Results of this study by Elnabawi et al suggest that researchers may have found a mechanism alternative to direct effect on vascular inflammation that links biologic therapy to decreased risk of cardiovascular events. In a prospective, observational study, 215 patients were followed for 1 year, with 121 biologic- and systemic therapy–naïve patients initiated on biologic therapy. The other patients were treated with topical medications and phototherapy. After following patients with serial coronary computed tomography angiography (CCTA) over 1 year, the patients treated with biologics (anti-TNF, anti-IL12/23, or anti-23 therapies) demonstrated significant decreases in noncalcified coronary plaque burden and reduction in necrotic core, with no effect on fibrous burden, compared with the nonbiologic-treated cohort. The decrease in noncalcified plaque burden was significant even after adjustment for traditional cardiovascular risk factors. Additionally, reduction in coronary plaque burden was significantly greater with anti-IL17 therapy compared with anti-IL12/23 therapy and no biologic therapy. On the other hand, there was progression of coronary artery disease with conversion of fibrous burden to fibro-fatty burden of plaques in the nonbiologic-treated cohort.
Although this is a relatively small study following patients for a short period of time, it may be significant. Could decreasing noncalcified coronary plaque burden and coronary plaque characteristics be the key to preventing future myocardial infarctions and strokes in psoriasis patients who are known to be at risk for developing them? Recently, it has been shown that CCTA plaque features are important for defining accurate cardiovascular risk.9 Although the progression rate of subclinical atherosclerosis on CCTA in psoriasis patients is unknown, lipid-rich plaque and necrotic core, both of which decreased with biologic therapy in the study by Elnabawi et al, are known to be inflammation-driven. This inflammatory component would support the positive results that may truly be related to biologic therapy. The results of this study are exciting, but there are important limitations preventing definitive statements concerning the impact of biologic therapy on coronary plaque burden and characteristics in psoriasis patients.

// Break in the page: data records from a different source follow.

(* ===== verification/AiModule.v ===== *)
(** * The AI hooks module (penguin-module-waddleai/src)

    The denylist cache (cache.rs), the HTTP client (client.rs, error.rs), the
    module (module.rs) and its commands (commands.rs).

    The outside is a [World]: the files, the clock, the secret store and the
    server, each of which answers the [n]-th question put to it as it likes, so
    every theorem holds for every behaviour of the server and every failure.
    HTTP and the coding of replies, YAML and the cache file are parameters.
    Times are nanoseconds since 1970 and within the range of [SystemTime];
    metrics are the counters the code bumps. *)
From S2P Require Import Prelude.
From S2P Require Import Text.
From S2P Require Import Json.
From S2P Require Import Mask.
From S2P Require Import Sdk.
From S2P Require Import Cli.
From S2P Require Import Hooks.

Definition nanos (secs : Z) : Z := (secs * 1000000000)%Z.

Definition bool_text (b : bool) : string := if b then "true" else "false".

(** ** The denylist cache (cache.rs) *)

Record DenylistCache := mkDenylist {
  dl_version : string;
  dl_entries : list string;
  dl_synced_at_unix : option Z;
}.

#[global] Instance DenylistCache_eq_dec : EqDecision DenylistCache.
Proof. solve_decision. Defined.

Definition denylist_empty : DenylistCache := mkDenylist "" [] None.

Definition synced_at (c : DenylistCache) : option Z := nanos <$> dl_synced_at_unix c.

Definition age (c : DenylistCache) (now : Z) : option Z :=
  synced ← synced_at c; if (synced <=? now)%Z then Some (now - synced)%Z else None.

Definition is_stale (c : DenylistCache) (now max_age : Z) : bool :=
  match age c now with
  | Some a => (max_age <? a)%Z
  | None => true
  end.

Definition denylist_contains (c : DenylistCache) (subject : string) : bool :=
  existsb (λ entry, bool_decide (entry = subject)) (dl_entries c).

Definition record_sync (c : DenylistCache) (version : string) (entries : list string) (now : Z) :
    DenylistCache :=
  mkDenylist version entries (if (0 <=? now)%Z then Some (now / 1000000000)%Z else None).

(** ** The server's replies (client.rs, error.rs) *)

Record DenylistResponse := mkDenylistResponse { dr_version : string; dr_entries : list string }.
Record EvaluateResponse := mkEvaluateResponse { ev_decision : string; ev_reason : string }.

Inductive ErrorBody :=
| Structured (code message : string)
| Plain (message : string)
| Unparsed (raw : string).

Definition error_body_text (b : ErrorBody) : string :=
  match b with
  | Structured code message => code +:+ ": " +:+ message
  | Plain message => message
  | Unparsed raw => raw
  end.

Inductive WaddleAiError :=
| Setup (e : string)
| Transport (e : string)
| Auth (status : Z) (body : ErrorBody)
| HttpStatus (status : Z) (body : ErrorBody)
| Decode (e : string).

Definition ai_error_text (e : WaddleAiError) : string :=
  match e with
  | Setup e => "failed to set up HTTP client: " +:+ e
  | Transport e => "transport error: " +:+ e
  | Auth status body =>
      "authentication rejected (HTTP " +:+ pretty status +:+ "): " +:+ error_body_text body
  | HttpStatus status body => "HTTP " +:+ pretty status +:+ ": " +:+ error_body_text body
  | Decode e => "failed to decode response: " +:+ e
  end.

Record ModuleConfig := mkModuleConfig {
  cf_base_url : string;
  cf_sync_interval_secs : Z;
  cf_max_age_secs : Z;
  cf_hooks : Ecosystem → bool;
}.

Definition DEFAULT_BASE_URL : string := "https://waddleai.app/api/v1".

Definition config_default : ModuleConfig :=
  mkModuleConfig DEFAULT_BASE_URL (60 * 60) (24 * 60 * 60) (λ _, false).

(** The coders: [serde_json] on documents, replies and the cache file, the
    YAML configuration, and [String::from_utf8_lossy]. *)
Class AiCodec := {
  ai_hooks :: HookCodec;
  json_from_slice : string → result Value string;
  json_to_string : Value → string;
  json_to_string_pretty : Value → string;
  decode_health : string → result unit string;
  decode_denylist : string → result DenylistResponse string;
  decode_evaluate : string → result EvaluateResponse string;
  cache_to_vec_pretty : DenylistCache → result string string;
  cache_from_slice : string → result DenylistCache string;
  cache_round_trip : ∀ c data, cache_to_vec_pretty c = Ok data → data ≠ "" ∧ cache_from_slice data = Ok c;
  config_from_slice : string → result ModuleConfig string;
  utf8_lossy : string → string;
}.

Definition parse_error_body `{AiCodec} (bytes : string) : ErrorBody :=
  match json_from_slice bytes with
  | Err _ => Unparsed (utf8_lossy bytes)
  | Ok value =>
      match get value "error" with
      | None => Unparsed (utf8_lossy bytes)
      | Some error_value =>
          match as_str error_value with
          | Some message => Plain message
          | None =>
              match as_object error_value with
              | Some _ =>
                  let field k := default "" (v ← get error_value k; as_str v) in
                  Structured (field "code") (field "message")
              | None => Unparsed (utf8_lossy bytes)
              end
          end
      end
  end.

(** ** The outside *)

Inductive Method := GET | POST.
Record Request := mkRequest {
  rq_method : Method; rq_url : string; rq_bearer : string; rq_body : option Value;
}.
(* ===== verification/AiProps.v ===== *)
(** * The AI hooks module: what it promises

    Tool calls are blocked unless the server allowed them; the denylist on disk
    survives crashes; the virtual key never reaches an output, a log line or a
    file; what the tray offers of this module. *)
From S2P Require Import Prelude.
From S2P Require Import Tray.
From S2P Require Import TrayClient.
From S2P Require Import HooksProps.
From S2P Require Import Text.
From S2P Require Import Json.
From S2P Require Import Mask.
From S2P Require Import Sdk.
From S2P Require Import Cli.
From S2P Require Import Hooks.
From S2P Require Import HooksFacts.
From S2P Require Import HooksProps.
From S2P Require Import AiModule.

Section Props.
  Context {Codec : AiCodec} (hex : Z → string) (home_dir config_dir : option Path)
    (to_path : string → Path) (is_utf8 : string → bool).
  Abbreviation dispatch := (dispatch hex home_dir config_dir to_path is_utf8).

(** ** Failing closed *)

(** What the server says to an event, in the state it is asked in. *)
Definition verdict (s : St) (event : string) (payload : Value) : result EvaluateResponse WaddleAiError :=
  execute decode_evaluate
    (w_server s.2 (w_asked s.2)
       (event_request (ai_client s.1) (eco_as_str (payload_ecosystem payload)) event payload)).

(** A well-formed invocation of [hook]. *)
Definition hook_asked (rest args : list string) (event : string) (payload : Value) : Prop :=
  head rest = Some event ∧ event ∈ HOOK_EVENTS ∧
  ∃ raw, head args = Some raw ∧ json_from_slice raw = Ok payload.

(** The denylist the module last got holds the payload's subject. *)
Definition denied_offline (a : Ai) (payload : Value) : Prop :=
  ∃ subject, get payload "subject" = Some (JString subject) ∧ subject ∈ dl_entries (ai_denylist a).

Lemma denylist_contains_spec c subject : denylist_contains c subject = true ↔ subject ∈ dl_entries c.
Proof.
  unfold denylist_contains. rewrite existsb_exists. setoid_rewrite bool_decide_eq_true.
  setoid_rewrite <- list_elem_of_In. naive_solver.
Qed.
(** The clock, the requests sent so far, and what the [n]-th request of the
    run will meet and how long that takes. *)
Record Wire := mkWire {
  w_now : Z;
  w_sent : list Request;
  w_answer : nat → Request → HttpOutcome * Z;
}.

Definition pass (d : Z) (w : Wire) : Wire := mkWire (w_now w + d) (w_sent w) (w_answer w).
Definition at_instant (t : Z) (w : Wire) : Wire := mkWire t (w_sent w) (w_answer w).
Definition sending (rq : Request) (w : Wire) : Wire := mkWire (w_now w) (w_sent w ++ [rq]) (w_answer w).

(** JSON, and the texts of status codes and of bytes in error messages. *)
Class DohCodec := {
  decode_response : string → result DnsResponse string;
  status_text : Z → string;
  from_utf8_lossy : string → string;
}.

Definition is_success (status : Z) : bool := (200 <=? status)%Z && (status <? 300)%Z.

(** ** Querying *)

(** The query was dropped when its time was over. *)
Inductive Elapsed := TimedOut.

Section Query.
  Context `{DohCodec} (cancelled_at deadline : option Z).

Abbreviation St := (DohClient * Wire)%type.
Abbreviation Timed := (eff St Elapsed).

(** Waiting for [d]: the time is over when the deadline comes first. *)
Definition wait (d : Z) : Timed unit := λ '(c, w),
  match deadline with
  | Some t => if (t <? w_now w + d)%Z then (Err TimedOut, (c, at_instant t w))
              else (Ok (), (c, pass d w))
  | None => (Ok (), (c, pass d w))
  end.

Definition send (rq : Request) : Timed HttpOutcome := λ '(c, w),
  let '(outcome, d) := w_answer w (length (w_sent w)) rq in
  (let! _ := wait d in pure (Ok outcome)) (c, sending rq w).

(** [timeout_millis] and [auth_token], as every request carries them. *)
Definition request (c : DohClient) (method : Method) (url name record_type : string) : Request :=
  mkRequest method url name record_type
    (if decide (dc_auth_token c = "") then None else Some (dc_auth_token c)) (dc_timeout_millis c).

(** The reply as a response, or the message of the failure. *)
Definition read_reply (outcome : HttpOutcome) : result DnsResponse string :=
  match outcome with
  | SendFailed err => Err ("HTTP request failed: " +:+ err)
  | BodyFailed err => Err ("failed to read response body: " +:+ err)
  | Replied status body =>
      if negb (is_success status) then
        Err ("HTTP " +:+ status_text status +:+ ": " +:+ from_utf8_lossy body)
      else map_err (λ err, "failed to parse DNS response: " +:+ err) (decode_response body)
  end.

Definition try_get (server_url domain record_type : string) : Timed (result DnsResponse string) := λ '(c, w),
  (let! outcome := send (request c GET server_url domain record_type) in
   pure (Ok (read_reply outcome))) (c, w).

(** Whether the pause went by without the token being cancelled. *)
Definition wait_for_retry : Timed bool := λ '(c, w),
  match cancelled_at with
  | Some t =>
      if (t <=? w_now w + dc_retry_delay c)%Z
      then (let! _ := wait (Z.max 0 (t - w_now w)) in pure (Ok false)) (c, w)
      else (let! _ := wait (dc_retry_delay c) in pure (Ok true)) (c, w)
  | None => (let! _ := wait (dc_retry_delay c) in pure (Ok true)) (c, w)
  end.

Definition current_server (c : DohClient) : string :=
  nth (Z.to_nat (dc_current_index c mod Z.of_nat (length (dc_server_urls c)))) (dc_server_urls c) "".

Definition advance_server (c : DohClient) : DohClient :=
  mkDoh (dc_server_urls c) (dc_auth_token c) (dc_http c) (dc_timeout_millis c) (dc_max_retries c)
    (dc_retry_delay c) (wrap_u64 (dc_current_index c + 1)).

Definition timeout (c : DohClient) : Z := dc_timeout_millis c.

(** The [as u64] cast of the milliseconds. *)
Definition set_timeout (millis : Z) (c : DohClient) : DohClient :=
  mkDoh (dc_server_urls c) (dc_auth_token c) (dc_http c) (wrap_u64 millis) (dc_max_retries c)
    (dc_retry_delay c) (dc_current_index c).

(** The loop of [query] from [attempt] with [remaining] attempts to go. *)
Fixpoint query_loop (domain record_type : string) (remaining attempt : nat) (errors : list string) :
    Timed (result DnsResponse DohError) := λ '(c, w),
  match remaining with
  | O => (Ok (Err (AllServersFailed (dc_max_retries c) errors)), (c, w))
  | S remaining =>
      let server_url := current_server c in
      (let! outcome := try_get server_url domain record_type in
       match outcome with
       | Ok response => pure (Ok (Ok response))
       | Err message => λ '(c, w),
           let errors := errors ++ [server_url +:+ ": " +:+ message] in
           let c := advance_server c in
           if (Z.of_nat attempt + 1 <? dc_max_retries c)%Z then
             (let! go_on := wait_for_retry in
              if go_on then query_loop domain record_type remaining (S attempt) errors
              else pure (Ok (Err Cancelled))) (c, w)
           else query_loop domain record_type remaining (S attempt) errors (c, w)
       end) (c, w)
  end.

Definition query (domain record_type : string) : Timed (result DnsResponse DohError) := λ '(c, w),
  match normalize_record_type record_type with
  | Err e => (Ok (Err e), (c, w))
  | Ok record_type =>
      match validate_dns_name domain with
      | Err e => (Ok (Err (InvalidName e)), (c, w))
      | Ok _ => query_loop domain record_type (Z.to_nat (dc_max_retries c)) 0 [] (c, w)
      end
  end.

Importantly, patients in the study by Elnabawi et al had low cardiovascular risk per Framingham score. Also, patients had a relatively low median PASI score of 8.6. These characteristics make it attractive to hypothesize that psoriasis patients with higher Framingham scores and/or PASI scores may have more significant improvement in coronary plaque burden and plaque characteristics when treated with biologics than seen in the current study. This is underscored by the fact that patients in the Elnabawi study had a noncalcified coronary plaque burden that correlated with increasing PASI scores. Hopefully larger, better-designed studies in the future will include psoriasis patients with a wider variety of disease severity and cardiovascular risk to further explore such hypotheses.
In short, more work needs to be done, and we are only beginning to understand the true relationship between psoriasis and cardiovascular disease. For the moment, however, the study by Elnabawi et al appears to have potentially uncovered an exciting piece of the puzzle concerning how biologic therapy may positively impact cardiovascular disease risk in psoriasis patients.